These 2 datasets, contained information about: State, County, Age-Group, Gender, Date, Cases, Deaths, Recovered, Number of available beds on a given date, Number of available ICUs on a given date, Number of available Ventilators on a given date, Total Number of tests done till date, etc. This information was spread across 2 data files and had to be merged based on the State, County & Date. Thus we had with us cumulative number of cases being reported in a county, in a state, on a given date. For the same date, we also had the cumulative number of recovered patients, the cumulative number of expired patients, the cumulative number of tests being done; again for a given county, in a given state. This data was segregated based on the gender & age of the patients.
In Germany, from 28-January-2020 12:09 pm CEST, to 30-July-2020, there have been 206,926 confirmed cases of COVID-19 with 9,128 deaths . Fig. 1. shows the different important numbers in Germanys battle against COVID-19 for our observed period, i.e. up to 03-June-2020. We can also draw some vital statistics from the data displayed in Fig. 1., which is highlighted in below Fig. 2. Germany with a COVID-19 fatality rate at roughly 5% has one of the lowest mortality rates amidst some of the other First-World Countries like UK (~15%), France (~13.5%), Spain (~10%), and USA (~3%). It has a record equivalent to that of China (~5%), where the virus was first reported .
Although we had data available from 28-January- 2020, on close inspection we observed that the total number of infected people were only 54 by 03-March-2020. We thus decided to restrict our analysis to a 3-month time period of 03-March-2020 to 03-June-2020 for our analysis.
Fig. 3: Different dates on which the different German states started imposing closure of any kind of business
Fig. 4: Different dates on which the different German states started enforcing stay at home
As we have already discussed, there was staggered imposition of restriction of movement across different German states & counties, wherein since 13-March-2020, the pandemic was being managed in the PROTECTION STAGE as per the RKI plan , which is national pandemic plan prepared by the Robert Koch Institute (RKI). Two days later, on 15-March-2020; borders to Austria, Denmark, France, Luxembourg and Switzerland were closed. By 22-March- 2020, curfews were imposed in six German states while other states prohibited physical contact with more than one person who resides outside of a household. In Fig. 3 & 4, we look at the different dates on which the various restrictions started coming in place across the different German districts.

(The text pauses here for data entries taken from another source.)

(** C19. Adding an initiator to a target fails closed.  Whatever calls fail,
    configfs, the record or targetcli: at no moment is the target group enabled
    with an entry for the initiator that lacks its requested CHAP credentials or
    while others are still let in.  A success leaves the entry complete, the group
    enabled as it was and the entry in the record; an error leaves everything as
    it was, or the group disabled, or, if it could not even be disabled again,
    the complete entry with its record. *)
Theorem acl_setup_fails_closed env w t i userid password :
  let tpg := tpg_path (it_iqn t) in
  let seen := view tpg (acl_path tpg i) in
  let attr p := trim (default (ie_default env p) (li_files (iw_lio w) !! p)) in
  let chap := requested_chap userid password in
  let w' := fst (add_acl env (it_id t) i userid password w) in
  let t' := entered env t i userid password in
  plain_name i -> load (iw_store w) (it_id t) = Some t -> iw_past w = [] ->
  v_acl (seen (iw_lio w)) = false /\ v_auth (seen (iw_lio w)) = None /\ v_userid (seen (iw_lio w)) = None /\ v_password (seen (iw_lio w)) = None ->
  Forall (fun l => admission_safe chap (seen l)) (iw_past w') /\
  let a := (seen (iw_lio w'), load (iw_store w') (it_id t)) in
  match snd (add_acl env (it_id t) i userid password w) with
  | Ok r => added chap (attr (enable_path tpg)) t' a /\ r = target_redacted t'
  | Err _ => closed t chap (seen (iw_lio w)) (attr (generate_path tpg)) (attr (enable_path tpg)) t' a
  end.
Proof.
  cbv zeta. intros _ Hload Hpast Habsent. pose proof (add_acl_cases env w t i userid password Hload) as Hc. cbv zeta in Hc.
  destruct Hc as (w1 & (L & P & S) & [[e He]|(b & Hb & He)]); rewrite He.
  - cbn [fst snd]. rewrite L, P, S, Hpast, Hload. split; [constructor|]. left. destruct Habsent as (H1 & H2 & H3 & H4). split_and!; auto.
  - destruct (hoare_add_entry env w t i userid password Habsent b Hb w1) as [Hs Hq].
    + unfold all_safe. rewrite P, Hpast. constructor.
    + unfold abs. by rewrite L, S, Hload.
    + split; [exact Hs|]. unfold abs in Hq. clear He Hs.
      match goal with |- match snd ?x with _ => _ end => destruct (snd x) as [r|e] eqn:Er end; [|exact Hq].
      split; [exact Hq|]. by apply enter_acl_value in Er.
Qed.
(* ===== verification/FsCreate.v ===== *)
(** * Creating filesystems and wiping devices (nasty-storage/src/filesystem.rs)

    [fs.create] and [device.wipe] as they observe block devices and run the
    commands that destroy data.  Everything outside the engine answers through
    [World], one answer per question asked, so devices may change between any
    two observations; observations and commands are recorded in a trace.
    serde_json's parser is a parameter; [registered_block_paths] is an
    observation of its own. *)

From Stdlib Require Import ZArith Lia Ascii String.
From stdpp Require Import base list gmap strings.
From S2P Require Import Prelude.
From S2P Require Import RustStr.
From S2P Require Import RustVec.
From S2P Require Import BlockDev.
From S2P Require Import HumanBytes.

(** ** Requests *)

Record DeviceSpec : Type := mkDeviceSpec {
  ds_path : string;
  ds_label : option string;
  ds_durability : option Z;
}.

Record CreateFilesystemRequest : Type := mkCreateRequest {
  cr_name : string;
  cr_devices : list DeviceSpec;
  cr_prepare_disks : list DiskPreparation;
  cr_replicas : Z;
  cr_compression : option string;
  cr_encryption : option bool;
  cr_passphrase : option string;
  cr_store_key : option bool;
  cr_bind_to_tpm : option bool;
  cr_label : option string;
  cr_foreground_target : option string;
  cr_metadata_target : option string;
  cr_background_target : option string;
  cr_promote_target : option string;
  cr_erasure_code : option bool;
  cr_data_checksum : option string;
  cr_metadata_checksum : option string;
  cr_bucket_size : option string;
  cr_encoded_extent_max : option string;
  cr_version_upgrade : option string;
  cr_journal_flush_delay : option Z;
}.

Definition name_byte (c : ascii) : bool :=
  is_ascii_alphanumeric c || Ascii.eqb c "-" || Ascii.eqb c "_" || Ascii.eqb c ".".

Definition validate_create_name (name : string) : fsres unit :=
  if String.eqb name "" || (32 <? String.length name)%nat
  then Err (InvalidInput "filesystem name must be between 1 and 32 bytes")
  else if String.eqb name "." || String.eqb name ".." || negb (forallb name_byte (to_bytes name))
  then Err (InvalidInput "filesystem name may contain only ASCII letters, digits, '.', '-', and '_'")
  else Ok tt.

Definition validate_create_label (field label : string) : fsres unit :=
  if String.eqb label "" || (32 <? String.length label)%nat || negb (forallb name_byte (to_bytes label))
  then Err (InvalidInput (field +:+ " must be 1-32 ASCII letters, digits, '.', '-', or '_'"))
  else Ok tt.

Definition validate_compression (spec0 : string) : result unit string :=
  let spec := trim spec0 in
  if String.eqb spec "" || String.eqb spec "none" then Ok tt
  else
    let '(algo, level) := match split_once ":" spec with Some (a, l) => (a, Some l) | None => (spec, None) end in
    let checked (max_level : option Z) : result unit string :=
      match level with
      | None => Ok tt
      | Some l =>
          match max_level with
          | None => Err (algo +:+ " does not take a compression level")
          | Some max =>
              match parse_uint (2 ^ 32 - 1) l with
              | None => Err ("compression level '" +:+ l +:+ "' is not a number")
              | Some n =>
                  if (n <? 1) || (max <? n)
                  then Err (algo +:+ " compression level must be between 1 and " +:+ fmt_dec max +:+
                            " (got " +:+ fmt_dec n +:+ ")")
                  else Ok tt
              end
          end
      end in
    if String.eqb algo "lz4" then checked None
    else if String.eqb algo "zstd" then checked (Some 22)
    else if String.eqb algo "gzip" then checked (Some 9)
    else Err ("unknown compression algorithm '" +:+ algo +:+ "'").

Definition of_str_error (r : result unit string) : fsres unit :=
  match r with Ok _ => Ok tt | Err e => Err (InvalidInput e) end.

Definition optional {A} (o : option A) (f : A -> fsres unit) : fsres unit :=
  match o with Some x => f x | None => Ok tt end.

(** The checks of one device, and its durability added. *)
Definition check_device (total : Z) (dev : DeviceSpec) : fsres Z :=
  if String.eqb (ds_path dev) "" then Err (InvalidInput "device path must not be empty")
  else
    let durability := default 1 (ds_durability dev) in
    if 2 <? durability
    then Err (InvalidInput ("device " +:+ ds_path dev +:+ " has invalid durability " +:+
                            fmt_dec durability +:+ "; expected 0, 1, or 2"))
    else _ <-? optional (ds_label dev) (validate_create_label "device label") ;;
         Ok (Z.min (2 ^ 32 - 1) (total + durability)).
(* ===== verification/FsSafety.v ===== *)
(** * The operations on block devices are safe

    The steps of [fs.create] and [device.wipe] one by one, then the theorems. *)

From Stdlib Require Import ZArith Lia Ascii String.
From stdpp Require Import base list gmap strings relations.
From S2P Require Import Prelude.
From S2P Require Import RustStr.
From S2P Require Import BlockDev.
From S2P Require Import BlockProps.
From S2P Require Import FsCreate.
From S2P Require Import FsProps.

Section Steps.
Context (json : string -> result JValue string) (w : World) (g : Grants).

Abbreviation triple := (triple g).

Lemma t_each {A} (f : A -> stm Disks FilesystemError unit) (l : list A) P :
  (forall x, x ∈ l -> triple P (f x) (fun _ t => P t)) -> triple P (each f l) (fun _ t => P t).
Proof.
  induction l as [|x l IH]; intros H; cbn; [by apply t_ret|].
  eapply t_bind; [apply H; by left|]. intros ?. apply IH. intros y Hy. apply H. by right.
Qed.

(** A loop of observations that establishes a fact for each element. *)
Lemma t_each_acc {A} (f : A -> stm Disks FilesystemError unit) (X : A -> trace -> Prop) (base : trace -> Prop) (l : list A) :
  (forall x, Stable (X x)) ->
  (forall x S, x ∈ l -> Stable S -> (forall t, S t -> base t) -> triple S (f x) (fun _ t => X x t /\ S t)) ->
  forall S, Stable S -> (forall t, S t -> base t) -> triple S (each f l) (fun _ t => Forall (fun x => X x t) l /\ S t).
Proof.
  intros HX. induction l as [|x l IH]; intros H S HS Hb; cbn.
  - apply t_ret. intros t Ht. split; [constructor|done].
  - eapply t_bind; [apply H; [by left|done|done]|]. intros ?.
    eapply t_weaken; [apply (IH ltac:(intros; apply H; [by right|done|done]) (fun t => X x t /\ S t))| |].
    + apply _.
    + intros t [_ Ht]. by apply Hb.
    + done.
    + intros _ t (Hl & Hx & Ht). split; [by constructor|done].
Qed.

Lemma t_checked_preparation inv e S `{!Stable S} :
  triple S (checked_preparation w inv e) (fun disk t => S t /\ disk_preparation_snapshot inv disk = Ok e).
Proof.
  unfold checked_preparation. eapply t_bind; [by apply (t_canonical w g _ S)|]. intros p.
  destruct (get_path inv p) as [disk|]; [|apply t_throw].
  eapply t_bind; [apply t_lift|]. intros [|]; [|apply t_throw].
  apply t_ret. intros t [[_ HS] Hm]. split; [done|]. by apply preparation_matches_ok.
Qed.

Lemma t_no_signature p e S `{!Stable S} :
  triple S (no_signature w p e) (fun _ t => clean_seen t p /\ S t).
Proof.
  unfold no_signature. eapply t_bind; [by apply (t_signature w g _ S)|].
  intros [|]; [apply t_throw|]. apply t_ret. intros t [Hc HS]. split; [by apply Hc|done].
Qed.

(** ** Sources *)

Lemma t_revalidate_source inv swaps tg S `{!Stable S} :
  triple S (revalidate_source w inv swaps tg) (fun _ t => S t).
Proof.
  destruct tg as [spec i prep|spec parent n f l p]; unfold revalidate_source.
  - eapply t_bind; [apply t_lift|]. intros c. destruct prep as [e|].
    + eapply t_bind; [apply (t_checked_preparation inv e _)|]. intros d.
      destruct (node_usage_error inv c swaps true false); [apply t_throw|]. apply t_ret. naive_solver.
    + eapply t_bind; [apply t_lift|]. intros [].
      eapply t_weaken; [apply (t_no_signature _ _ S)| |]; naive_solver.
  - eapply t_bind; [apply t_lift|]. intros c.
    apply t_lift_post. naive_solver.
Qed.
Definition mark_succeeded (now : Z) (id : string) (res : V) : registry -> registry :=
  job_update id (fun j => mkJob (j_id j) (j_profile_id j) (j_kind j) Succeeded (j_created_at j)
    (j_started_at j) (Some now) (j_progress j) (j_progress_fraction j) (Some res) (j_error j)).

Definition mark_failed (now : Z) (id : string) (err : string) : registry -> registry :=
  job_update id (fun j => mkJob (j_id j) (j_profile_id j) (j_kind j) JFailed (j_created_at j)
    (j_started_at j) (Some now) (j_progress j) (j_progress_fraction j) (j_result j) (Some err)).

(** The registry and the [running] marker of the service; [true] when the job
    was recovered. *)
Definition recover_abandoned (now : Z) (id : string) (m : registry) (running : option string)
    : registry * option string * bool :=
  match m !! id with
  | None => (m, running, false)
  | Some job =>
      if is_terminal (j_state job) then (m, running, false)
      else
        let running' :=
          if bool_decide (running = Some (j_profile_id job)) then None else running in
        (mark_failed now id UNEXPECTED_TASK_ERROR m, running', true)
  end.

Definition job_get (now : Z) (id : string) (m : registry) : registry * option BackupJob :=
  let m := gc_locked now m in (m, m !! id).

(** Newest first; jobs created at the same instant keep the map's order. *)
Fixpoint insert_newest (j : BackupJob) (l : list BackupJob) : list BackupJob :=
  match l with
  | [] => [j]
  | k :: l' => if j_created_at j <? j_created_at k then k :: insert_newest j l' else j :: l
  end.

Definition job_list (now : Z) (profile : option string) (m : registry)
    : registry * list BackupJob :=
  let m := gc_locked now m in
  let jobs := retain (fun j => match profile with
                               | None => true
                               | Some p => String.eqb (j_profile_id j) p
                               end) (snd <$> map_to_list m) in
  (m, foldr insert_newest [] jobs).

(** ** Workers and monitors

    [start_init_repo], [start_run_backup], [start_check_repo] and
    [start_restore] of lib.rs start a worker: [mark_running], the work, then
    [mark_succeeded] or [mark_failed].  The work of a backup, [run_backup],
    sets the [running] marker of the service and clears it again. *)
Inductive Phase : Type :=
| Spawned      (** before [mark_running] *)
| Working      (** after [mark_running]; for a backup, before [run_backup] sets the marker *)
| InRun        (** inside [run_backup], the marker set *)
| Ran          (** [run_backup] has cleared the marker *)
| Returned     (** the outcome is marked *)
| Exited.      (** the task has ended, by returning or not; the monitor has not run yet *)

#[export] Instance Phase_eq_dec : EqDecision Phase.
Proof. solve_decision. Defined.

Record Worker : Type := mkWorker {
  wk_profile : string;
  wk_kind : BackupJobKind;
  wk_phase : Phase;
}.

Record Svc : Type := mkSvc {
  sv_jobs : registry;
  sv_running : option string;
  sv_workers : gmap string Worker;
}.

Definition set_phase (id : string) (w : Worker) (ph : Phase) (s : Svc) : gmap string Worker :=
  <[id := mkWorker (wk_profile w) (wk_kind w) ph]> (sv_workers s).

(** [backup.status]: is a backup running? *)
Definition status_running (s : Svc) : bool := bool_decide (is_Some (sv_running s)).

Inductive svc_step (s : Svc) : Svc -> Prop :=
| st_start now id profile kind m job :
    (** uuid never repeats *)
    sv_jobs s !! id = None -> sv_workers s !! id = None ->
    start now id profile kind (sv_jobs s) = (m, Ok job) ->
    svc_step s (mkSvc m (sv_running s)
      (<[id := mkWorker profile kind Spawned]> (sv_workers s)))
| st_start_refused now id profile kind m e :
    start now id profile kind (sv_jobs s) = (m, Err e) ->
    svc_step s (mkSvc m (sv_running s) (sv_workers s))
| st_read now :
    svc_step s (mkSvc (gc_locked now (sv_jobs s)) (sv_running s) (sv_workers s))
| st_running now id w :
    sv_workers s !! id = Some w -> wk_phase w = Spawned ->
    svc_step s (mkSvc (mark_running now id (sv_jobs s)) (sv_running s) (set_phase id w Working s))
| st_progress id w fraction :
    sv_workers s !! id = Some w -> wk_phase w = Working -> wk_kind w = Restore ->
    svc_step s (mkSvc (mark_progress id fraction (sv_jobs s)) (sv_running s) (sv_workers s))
| st_run_begin id w :
    sv_workers s !! id = Some w -> wk_phase w = Working -> wk_kind w = RunBackup ->
    svc_step s (mkSvc (sv_jobs s) (Some (wk_profile w)) (set_phase id w InRun s))
| st_run_end id w :
    sv_workers s !! id = Some w -> wk_phase w = InRun ->
    svc_step s (mkSvc (sv_jobs s) None (set_phase id w Ran s))
| st_succeed now id w res :
    sv_workers s !! id = Some w ->
    (wk_phase w = Ran \/ (wk_phase w = Working /\ wk_kind w <> RunBackup)) ->
    svc_step s (mkSvc (mark_succeeded now id res (sv_jobs s)) (sv_running s)
      (set_phase id w Returned s))
| st_fail now id w err :
    sv_workers s !! id = Some w -> (wk_phase w = Ran \/ wk_phase w = Working) ->
    svc_step s (mkSvc (mark_failed now id err (sv_jobs s)) (sv_running s)
      (set_phase id w Returned s))
| st_exit id w :
    (** returns after [Returned]; anywhere else a panic or a cancellation *)
    sv_workers s !! id = Some w -> wk_phase w <> Exited ->
    svc_step s (mkSvc (sv_jobs s) (sv_running s) (set_phase id w Exited s))
| st_monitor now id w m running b :
    sv_workers s !! id = Some w -> wk_phase w = Exited ->
    recover_abandoned now id (sv_jobs s) (sv_running s) = (m, running, b) ->
    svc_step s (mkSvc m running (delete id (sv_workers s))).

Definition svc0 : Svc := mkSvc ∅ None ∅.

Definition svc_reachable (s : Svc) : Prop := rtc svc_step svc0 s.
End jobs.

(** ** Invariants *)

Section jobs_props.
Context {V F : Type} (clamp01 : F -> F).
Abbreviation Job := (BackupJob (V:=V) (F:=F)).
Abbreviation State := (Svc (V:=V) (F:=F)).
Implicit Types (j : Job) (s : State) (m : gmap string Job).

Definition is_active j : bool := negb (is_terminal (j_state j)).

(** The fields of a job match its state. *)
Definition job_wf (id : string) j : Prop :=
  j_id j = id /\
  match j_state j with
  | Pending => j_started_at j = None /\ j_finished_at j = None /\ j_result j = None /\ j_error j = None
  | Running => is_Some (j_started_at j) /\ j_finished_at j = None /\ j_result j = None /\
               j_error j = None
  | Succeeded => is_Some (j_finished_at j) /\ is_Some (j_result j) /\ j_error j = None
  | JFailed => is_Some (j_finished_at j) /\ is_Some (j_error j) /\ j_result j = None
  end.

(** What the phase of a worker says about its job. *)
Definition phase_ok (ph : Phase) (oj : option Job) : Prop :=
  match ph with
  | Spawned => exists j, oj = Some j /\ j_state j = Pending
  | Working | InRun | Ran => exists j, oj = Some j /\ j_state j = Running
  | Returned => forall j, oj = Some j -> is_active j = false
  | Exited => True
  end.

The above figures, Fig. 3 and 4, are presented in chronological order & hence depict the staggered fashion in which the various restrictions were imposed across the different German states. Thus, as we can see, North Rhine- Westphalia was the first to start any kind of restrictions, with it imposing restrictions on any kind of businesses on 26- February-2020. Slowly other states also started following suite, with Lower Saxony being the last to impose these restrictions on 27-March-2020. Gradually this progressed towards other forms of restrictions also like Closure of Educational Facilities, Closure of Non-Essential Business, Gatherings & finally Complete Lockdown. Complete restriction of movement started from 17-March-2020 & by 27-March-2020 it was imposed across all the states. To arrive at a pre & post-lockdown period, we added 11 days (the maximum incubation period – for up to 97.5% of patients – for COVID-19 is about 11.5 days ) to the final lockdown date (27-March-2020) and arrived a cut-off date of 07-April- 2020. We will test our hypothesis around this date.
A pre-cursor to hypothesis testing is to understand the distribution of the dataset. Statistical tests like t-Test , expect the dataset to have a normal distribution. When such a distribution exists, we can identify the probability of a particular outcome. This is especially true for t-Test, which
aims to statistically check whether the means of 2 distributions are different. Another statistical test that we will look at is One-Way Analysis of Variance (ANOVA) , which comes into picture if the independent variable has multiple levels. In our experiment, the independent variable is the date feature, which we have segregated into 2 levels (pre & post-lockdown). The dependent variable is the Infection Rate. We thus perform t-Test to understand if there is any statistically significant difference between the means of Infection Rate before and after 07-April-2020. We set our acceptable confidence level at 99%, i.e., we will reject the Null Hypothesis – Mean Infection Rate Remained the Same Before & After Lockdown – if the p-value of the statistical test is greater than 0.01.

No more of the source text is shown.